I

Toute libre intelligence ayant le sens du sublime, sait que le Génie pur est essentiellement silencieux, et que sa révélation rayonne plutôt dans ce qu'il sous-entend que dans ce qu'il exprime. En effet, lorsqu'il daigne apparaître, se rendre sensible aux autres esprits, il est contraint de s'amoindrir pour passer dans l'Accessible. Sa première déchéance consiste, d'abord, à se servir de la parole, la parole ne pouvant jamais être qu'un très faible écho de sa pensée.

Secondement, il est obligé d'accepter un voile extérieur—une fiction, une trame, une histoire,—dont la grossièreté est nécessaire à la manifestation de sa puissance et à laquelle il reste complétement étranger; il ne dépend pas, il ne crée pas, il transparaît! Il faut une mèche au flambeau, et quelque grossier que soit en lui-même ce procédé de la lumière, ne devient-il pas absolument admirable lorsque la Lumière se produit? Ceux-là seuls qui sont capables de s'absorber dans la préoccupation de ce procédé ne sauraient jamais voir la Lumière!

Le génie n'a point pour mission de créer, mais d'éclairer ce qui, sans lui, serait condamné aux ténèbres. C'est l'ordonnateur du Chaos: il appelle, sépare et dispose les éléments aveugles; et quand nous sommes enlevés par l'admiration devant une œuvre sublime, ce n'est pas qu'elle crée une idée en nous: c'est que, sous l'influence divine du génie, cette idée, qui était en nous, obscure à elle-même, s'est réveillée, comme la fille de Jaïre, au toucher de celui qui vient d'en haut.

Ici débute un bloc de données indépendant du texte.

(* ===== verification/Daemon.v ===== *)
(** * Daemon: a concrete grout daemon on the wire, for the witnesses

    The grout of Mock behind the protocol: it answers decoded requests with
    statuses and encoded structures.  It satisfies the laws of EndToEnd. *)

From stdpp Require Import gmap.
From S2P Require Import Prelude Bytes Protocol NetIP Types GoLib Client Socket Wire GroutApi Cni PortName.
From S2P Require Import Config Lock Netns Handler HandlerFacts Main Serial Ledger Runs World Typing Registry.
From S2P Require Import Json Unmarshal EndToEnd Commands Mock.
From Stdlib Require Import Lia ZArith.
Open Scope Z_scope.
#[local] Opaque groutPortName.

(** An entry of an interface list, as grout writes it. *)
Definition encode_iface (i : InterfaceInfo) : list byte :=
  copy_at offIfaceName ifNameSize (if_Name i)
    (write_at offIfaceDomain (put_u16 (if_Domain i))
       (set_byte offIfaceType (if_Type i) (write_at offIfaceID (put_u16 (if_ID i)) (make ifaceSize)))).

Record wf_info (i : InterfaceInfo) : Prop := {
  wfn_name : wf_name (if_Name i); wfn_type : 0 ≤ if_Type i < 256 }.

Lemma length_encode_iface i : length (encode_iface i) = ifaceSize.
Proof. unfold encode_iface, copy_at, set_byte. wlen. Qed.

Lemma decode_encode_iface i :
  wf_info i → is_u16 (if_ID i) → is_u16 (if_Domain i) → decode_iface (encode_iface i) = Some i.
Proof.
  intros [[Hlen Hnul] Hty] Hid Hdom. unfold decode_iface.
  rewrite decide_False by (rewrite length_encode_iface; lia). destruct i as [id ty name dom]. simpl in *.
  assert (le_get (le_put 1 ty) = ty) as Hty' by (by apply (le_get_put 1)).
  do 2 f_equal; unfold encode_iface, get_u16, get_byte; cbn [if_ID if_Type if_Name if_Domain].
  - unfold copy_at, set_byte. wire. by apply le_get_put_u16.
  - unfold copy_at, set_byte. wire. done.
  - rewrite read_copied.
    + apply cString_padded; [done|unfold ifNameSize; lia].
    + done.
    + unfold set_byte. wlen.
    + unfold set_byte. by wire.
  - unfold copy_at, set_byte. wire. by apply le_get_put_u16.
Qed.

Definition request_of (w : wire_iface) : InterfaceAddRequest :=
  mkInterfaceAddRequest (w_name w) (w_type w) (w_domain w) (w_mtu w) [] None.

Definition status_of {A} (r : result A) (ok : A → list byte) : list (Z * list byte) :=
  match r with Ok a => [(0, ok a)] | Err _ => [(17, [])] end.

#[local] Opaque encode_iface.

#[global] Instance daemon_server : GroutServer mock := {|
  gserve m r :=
    match r with
    | WIfaceAdd w => let '(m', x) := mock_add (request_of w) m in (m', status_of x (λ a, put_u16 (IfaceID a)))
    | WIfaceDel id => let '(m', x) := mock_del id m in (m', status_of x (λ _, []))
    | WIfaceList _ => (m, stream_answers (encode_iface <$> m_ifaces m))
    | WAddr false v6 id ip ones _ =>
        (mkMock (m_ifaces m) ((id, (v6, ip, ones)) :: m_addrs m) (m_pool m), [(0, [])])
    | WAddrFlush v6 id =>
        (mkMock (m_ifaces m) (filter (λ a, ¬ (a.1 = id ∧ a.2.1.1 = v6)) (m_addrs m)) (m_pool m), [(0, [])])
    | _ => (m, [(0, [])])
    end
|}.

#[global] Instance daemon_mock : GroutDaemon mock := {|
  d_valid m := mock_valid m ∧ ∀ i, i ∈ m_ifaces m → wf_info i;
  d_ifaces := m_ifaces;
  d_addrs := mock_addrs
|}.

Lemma request_of_wire req m :
  mock_add (request_of (wire_of req)) m = mock_add req m.
Proof. done. Qed.

Lemma small_fits p : (length p ≤ 1024)%nat → fits p.
Proof. unfold fits, maxMsgLen. lia. Qed.

Lemma fits_nil : fits [].
Proof. apply small_fits. simpl. lia. Qed.
Lemma fits_u16 z : fits (put_u16 z).
Proof. apply small_fits. simpl. lia. Qed.

Lemma omap_decode_encode m :
  mock_valid m → (∀ i, i ∈ m_ifaces m → wf_info i) →
  omap decode_iface (encode_iface <$> m_ifaces m) = m_ifaces m.
Proof.
  intros Hv Hwf. assert (∀ i, i ∈ m_ifaces m → decode_iface (encode_iface i) = Some i) as Hd.
  { intros i Hi. destruct (mv_u16 m Hv i Hi) as (? & ? & _). by apply decode_encode_iface; [apply Hwf|..]. }
  revert Hd. generalize (m_ifaces m) as l. induction l as [|i l IH]; intros Hd; [done|].
  cbn [fmap list_fmap omap list_omap]. rewrite Hd by apply list_elem_of_here. f_equal. apply IH. intros j Hj. by apply Hd, list_elem_of_further.
Qed.

Lemma mock_addrs_flush m v6 id id' :
  mock_addrs (mkMock (m_ifaces m) (filter (λ a, ¬ (a.1 = id ∧ a.2.1.1 = v6)) (m_addrs m)) (m_pool m)) id' =
  if decide (id' = id) then filter (λ k, k.1.1 = negb v6) (mock_addrs m id') else mock_addrs m id'.
Proof.
  unfold mock_addrs. simpl. case_decide as Hid.
  - subst. rewrite list_filter_map, !list_filter_filter. f_equal. apply list_filter_iff_in.
    intros [a [[v ip] p]] _. simpl. destruct v, v6; naive_solver.
  - f_equal. rewrite list_filter_filter. apply list_filter_iff_in. intros [a k] _. simpl. naive_solver.
Qed.

#[global] Instance daemon_laws : GroutDaemonLaws mock.
Proof.
  split.
  - by intros m [[] _].
  - by intros m [[] _].
  - intros m i [[_ _ Hu] _] Hi. by apply Hu.
  - intros m Hv. eexists m, []. split; [split_and!; [done|by vm_compute|apply fits_nil|done]|done].
  - intros m [Hv Hwf]. eexists m, _. split_and!; [done| |by apply omap_decode_encode|done|done].
    apply Forall_fmap, Forall_forall. intros i _. split; [|apply small_fits; rewrite length_encode_iface; autounfold with layout; lia].
    intros E. apply (f_equal length) in E. by rewrite length_encode_iface in E.
  - intros m req [Hv Hwf] Hreq. cbn [gserve daemon_server].
    pose proof (mock_law_add req m) as Hadd. cbn [mock_env] in Hadd.
    unfold one_answer. cbn [gserve daemon_server]. rewrite request_of_wire.
    destruct (mock_add req m) as [m' [resp|err]] eqn:E.
    + pose proof (mock_add_valid _ _ _ _ Hreq Hv E) as Hv'.
      destruct (Hadd resp Hv Hreq eq_refl) as [H1 H2 H3 H4 (d & H5 & H6 & H7) H8 H9]. simpl in H5, H7, H8, H9.
      assert (mkInterfaceInfo (IfaceID resp) (ia_Type req) (ia_Name req) d ∈ m_ifaces m') as Hin
        by (rewrite H5; apply list_elem_of_here).
      exists m', 0, (put_u16 (IfaceID resp)). split_and!; [done|by vm_compute|apply fits_u16|split; [done|]|by intros []|].
      * intros i. rewrite H5. intros [->|Hi]%elem_of_cons; [|by apply Hwf]. destruct Hreq. by split.
      * intros _. exists (IfaceID resp), d. split_and!; try done. by apply (mv_u16 m' Hv' _ Hin).
    + apply mock_add_err in E as ->. exists m, 17, []. split_and!; try done; by vm_compute.
  - intros m id [Hv Hwf] Hid. unfold one_answer. cbn [gserve daemon_server].
    pose proof (mock_env_valid (GInterfaceDel (mkInterfaceDelRequest id)) m Hid Hv) as Hv'. cbn [mock_env id_IfaceID] in Hv'.
    destruct (mock_del id m) as [m' [[]|err]] eqn:E.
    + apply mock_del_ok in E as [Ha ->]. eexists _, 0, []. split_and!; [done|by vm_compute|apply fits_nil|split; [done|]|by intros []|done|done].
      intros i [Hi _]%elem_of_without. by apply Hwf.
    + pose proof E as E'. apply mock_del_err in E as ->. exists m, 17, [].
      split_and!; [done|by vm_compute|apply fits_nil|done|done|done|].
      intros Hin Ha. unfold mock_del in E'. by rewrite decide_True in E'.
  - intros m id v6 ip ones flag [Hv Hwf] Hid. eexists _, 0, []. split_and!; [|by intros []|].
    { split_and!; [done|by vm_compute|apply fits_nil|]. split; [by destruct Hv|done]. }
    intros _. split_and!; [done| |].
    + intros id' Hne. cbn [d_addrs daemon_mock]. unfold mock_addrs. cbn [m_addrs]. by rewrite filter_cons_False by auto.
    + intros k. cbn [d_addrs daemon_mock]. unfold mock_addrs. cbn [m_addrs]. rewrite filter_cons_True by done. simpl. by rewrite elem_of_cons.
  - intros m v6 id [Hv Hwf] Hid. eexists _, 0, []. split.
    { split_and!; [done|by vm_compute|apply fits_nil|]. split; [by destruct Hv|done]. }
    split_and!; [done| | |done].
    + intros id' Hne. cbn [d_addrs daemon_mock]. rewrite mock_addrs_flush. by rewrite decide_False.
    + intros _. cbn [d_addrs daemon_mock]. rewrite mock_addrs_flush. by rewrite decide_True.
Qed.

(** ** The commands, run *)

Definition demo_daemon : mock := mkMock [mkInterfaceInfo 1 2 (str "p0") 0] [] [].
Definition demo_dial (d : mock) (path : gostring) (w : mock) : mock * result (Conn (Socket mock)) :=
  (w, Ok (fresh_conn d Closed)).
(** The level of the logger is not kept. *)
Definition demo_SetDefault (level : Z) (w : mock) : mock := w.
Definition demo_print (res : Result) (w : mock) : mock * result unit := (w, Ok tt).

Definition demo_cmdAdd : mock * option (Conn (Socket mock)) * outcome (result unit) :=
  cmdAdd (Unmarshal demo_net) mock_run demo_SetDefault (demo_dial demo_daemon) demo_print demo_args demo_world.

(** The daemon after the ADD command. *)
Definition demo_daemon_added : mock :=
  match demo_cmdAdd with (_, Some cn, _) => sk_srv (c_peer cn) | _ => demo_daemon end.

(** The command succeeds; over the wire the daemon got the bridge, its gateway
    address and the port. *)
Example demo_cmdAdd_run :
  demo_cmdAdd.2 = Returns (Ok tt) ∧
  m_ifaces demo_daemon_added =
    [mkInterfaceInfo 1 2 (str "p0") 0; mkInterfaceInfo 2 6 (str "br-net1") 0;
     mkInterfaceInfo 3 2 (groutPortName (str "c0ffee") (str "eth0")) 2] ∧
  m_addrs demo_daemon_added = [(2, (false, [x0a; x00; x00; x01], 24))].
Proof. by vm_compute. Qed.

Lemma demo_daemon_valid : d_valid demo_daemon.
Proof.
  split; [split; simpl; [apply NoDup_singleton..|]|]; intros i ->%list_elem_of_singleton; [by split_and!|].
  split; [split; [unfold ifNameSize; simpl; lia|by apply (bool_decide_eq_false_1 _)]|simpl; lia].
Qed.

Lemma demo_daemon_added_valid : d_valid demo_daemon_added.
Proof.
  destruct demo_cmdAdd_run as (_ & E & _).
  split; [split|cbn [d_ifaces daemon_mock]]; rewrite E; clear E; simpl.
  - repeat (apply NoDup_cons; split); [by apply (bool_decide_eq_false_1 _)..|apply NoDup_nil_2].
  - repeat (apply NoDup_cons; split); [by apply (bool_decide_eq_false_1 _)..|apply NoDup_nil_2].
  - intros i Hi. repeat (apply elem_of_cons in Hi as [->|Hi]; [by split_and!|]). by apply not_elem_of_nil in Hi.
  - intros i Hi. apply elem_of_cons in Hi as [->|Hi]; [|apply elem_of_cons in Hi as [->|Hi]].
    + split; [split; [unfold ifNameSize; simpl; lia|by apply (bool_decide_eq_false_1 _)]|simpl; lia].
    + split; [split; [unfold ifNameSize; simpl; lia|by apply (bool_decide_eq_false_1 _)]|simpl; lia].
    + apply list_elem_of_singleton in Hi as ->. split; [|simpl; lia]. cbn [if_Name].
      split; [rewrite groutPortName_length; unfold ifNameSize; lia|apply groutPortName_no_nul].
Qed.

Lemma cmdAdd_end_to_end_witness :
  ∃ w' cn s' out, demo_cmdAdd = (w', Some cn, out) ∧
    c_closed cn = true ∧ sk_srv (c_peer cn) = s' ∧ d_valid s' ∧
    (out = Returns (Ok tt) → attached demo_conf demo_args (d_ifaces demo_daemon) (d_ifaces s')) ∧
    ((∀ res w, (demo_print res w).2 = Ok tt) → out ≠ Returns (Ok tt) →
       only_bridge (Bridge demo_conf) (d_ifaces demo_daemon) (d_ifaces s')).
Proof.
  apply (cmdAdd_end_to_end (Unmarshal demo_net) mock_run demo_SetDefault (demo_dial demo_daemon) demo_print demo_args demo_conf
           demo_world demo_world demo_daemon Closed);
    [apply demo_text_loads|by apply (bool_decide_eq_false_1 _)|by apply (bool_decide_eq_false_1 _)|reflexivity
    |apply demo_daemon_valid].
Defined.

Lemma cmdDel_end_to_end_witness :
  ∃ w' cn s' out,
    cmdDel (Unmarshal demo_net) mock_run demo_SetDefault (demo_dial demo_daemon_added) demo_args demo_world = (w', Some cn, out) ∧
    c_closed cn = true ∧ sk_srv (c_peer cn) = s' ∧ d_valid s' ∧
    match out with
    | Returns (Ok _) =>
        d_ifaces s' ≡ₚ after_del (groutPortName (str "c0ffee") (str "eth0")) (d_ifaces demo_daemon_added) ∧
        groutPortName (str "c0ffee") (str "eth0") ∉ if_Name <$> d_ifaces s'
    | Returns (Err _) => d_ifaces s' = d_ifaces demo_daemon_added
    | Panics => False
    end.
Proof.
  apply (cmdDel_end_to_end (Unmarshal demo_net) mock_run demo_SetDefault (demo_dial demo_daemon_added) demo_args demo_conf
           demo_world demo_world demo_daemon_added Closed);
    [apply demo_text_loads|reflexivity|apply demo_daemon_added_valid|].
  intros p Hp. vm_compute in Hp. injection Hp as <-. by vm_compute.
Defined.

Lemma demo_d_node : d_node demo_bridges demo_daemon ∧ tracks (d_ifaces demo_daemon) ∅.
Proof.
  destruct demo_node as [[_ _ Hs] Ht]. split; [|done]. split; [apply demo_daemon_valid| |done].
  by intros p ->%list_elem_of_singleton.
Qed.

Lemma commands_refine_registry_witness :
  ∃ w' cn s' out,
    run_command (Unmarshal demo_net) mock_run demo_SetDefault (demo_dial demo_daemon) demo_print CAdd demo_args demo_world =
      (w', Some cn, out) ∧
    c_closed cn = true ∧ sk_srv (c_peer cn) = s' ∧
    registry_after demo_bridges (command_verb CAdd demo_conf demo_args) ∅ (answered demo_print CAdd out) s'.
Proof.
  destruct demo_d_node as [Hn Ht].
  apply (commands_refine_registry (Unmarshal demo_net) mock_run demo_SetDefault (demo_dial demo_daemon) demo_print demo_bridges
           demo_bridges_ok CAdd demo_args demo_conf demo_world demo_world demo_daemon Closed ∅);
    [apply demo_text_loads|by apply (bool_decide_eq_false_1 _)|by apply (bool_decide_eq_false_1 _)|apply list_elem_of_here
    |reflexivity|exact Hn|exact Ht].
Defined.

(** The ADD over a connection to the daemon. *)
Lemma requests_well_formed_witness :
  let '(_, t, _) := interp_trace (linked mock_run) (run_verb (VAdd demo_add))
                      (mkClient (fresh_conn demo_daemon Closed) 0, demo_world) in Forall wf_op (ops t).
Proof.
  apply (requests_well_formed mock_run (VAdd demo_add) _ demo_world demo_text (Unmarshal demo_net));
    [done|apply demo_text_loads|by apply (bool_decide_eq_false_1 _)|by apply (bool_decide_eq_false_1 _)].
Defined.

Lemma cmdStatus_end_to_end_witness :
  ∃ cn s', cmdStatus (Unmarshal demo_net) demo_SetDefault (demo_dial demo_daemon) demo_args demo_world = (demo_world, Some cn, Available) ∧
    c_closed cn = true ∧ sk_srv (c_peer cn) = s' ∧ d_valid s' ∧ d_same demo_daemon s'.
Proof.
  apply (cmdStatus_end_to_end (Unmarshal demo_net) demo_SetDefault (demo_dial demo_daemon) demo_args demo_world) with
    (config := demo_conf) (w1 := demo_world) (s := demo_daemon) (e := Closed);
    [apply demo_text_loads|reflexivity|apply demo_daemon_valid].
Defined.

Oui, d'en haut!... Car il s'agit de hauteurs où ne sauraient atteindre les géométries: lorsque les poètes parlent des cieux, il n'est point question de ces firmaments restreints et visibles situés au bout de la lorgnette des astronomes, mais de choses plus sérieuses et plus vivaces, qui ne peuvent ni s'éteindre, ni passer.

II

Le moyen, le sujet, le drame est chose si indifférente en soi pour le génie, que le génie ne se donne presque jamais la peine de l'inventer. Il se superpose, voilà tout. Il fait ébaucher le marbre par l'élève, et prend son bien où bon lui semble, sans que personne ait à l'accuser de plagiat. Hamlet n'est pas plus de Shakspeare que Faust n'est de Gœthe, ni don Juan, de Molière. Aucun des principaux drames de Shakspeare n'est de lui, en tant que drame, comme nous le savons, maintenant. Il allait jusqu'à se conformer aux moindres détails d'une chronique, ou de l'œuvre dramatique précédente: il prenait les phrases mêmes, les épisodes, l'action absolue, jetait dans tout cela quelques paroles, dédaigneusement, et cela suffisait pour que l'œuvre devînt telle, que tout en restant presque identique, en apparence, à l'œuvre étrangère et primitive, elle était transformée, en réalité, jusqu'à ne plus présenter de rapport appréciable avec l'antécédente. Le vagissement devenait un éclat de tonnerre.

Qu'importe, même, l'absurdité des personnages, l'impossibilité de l'intrigue, la contradiction des événements entre eux? Macbeth, Othello, Roméo, le Roi Lear, Timon d'Athènes, Falstaff, Richard III, sont des prétextes, et Shakspeare s'inquiète toujours fort peu des lions et des palmiers qu'il place dans la forêt des Ardennes. Ce qui traverse, comme des rayons, tout cet amoncellement de hasard, c'est la puissance multiple, infinie, qui, dans une seule scène, quelquefois, réunit, approfondit et caractérise les mille formes de l'un des sentiments principaux de notre âme, et le généralise, d'un seul coup, à tout jamais. C'est pour cela que chacun des personnages de Shakspeare ressemble à une Loi.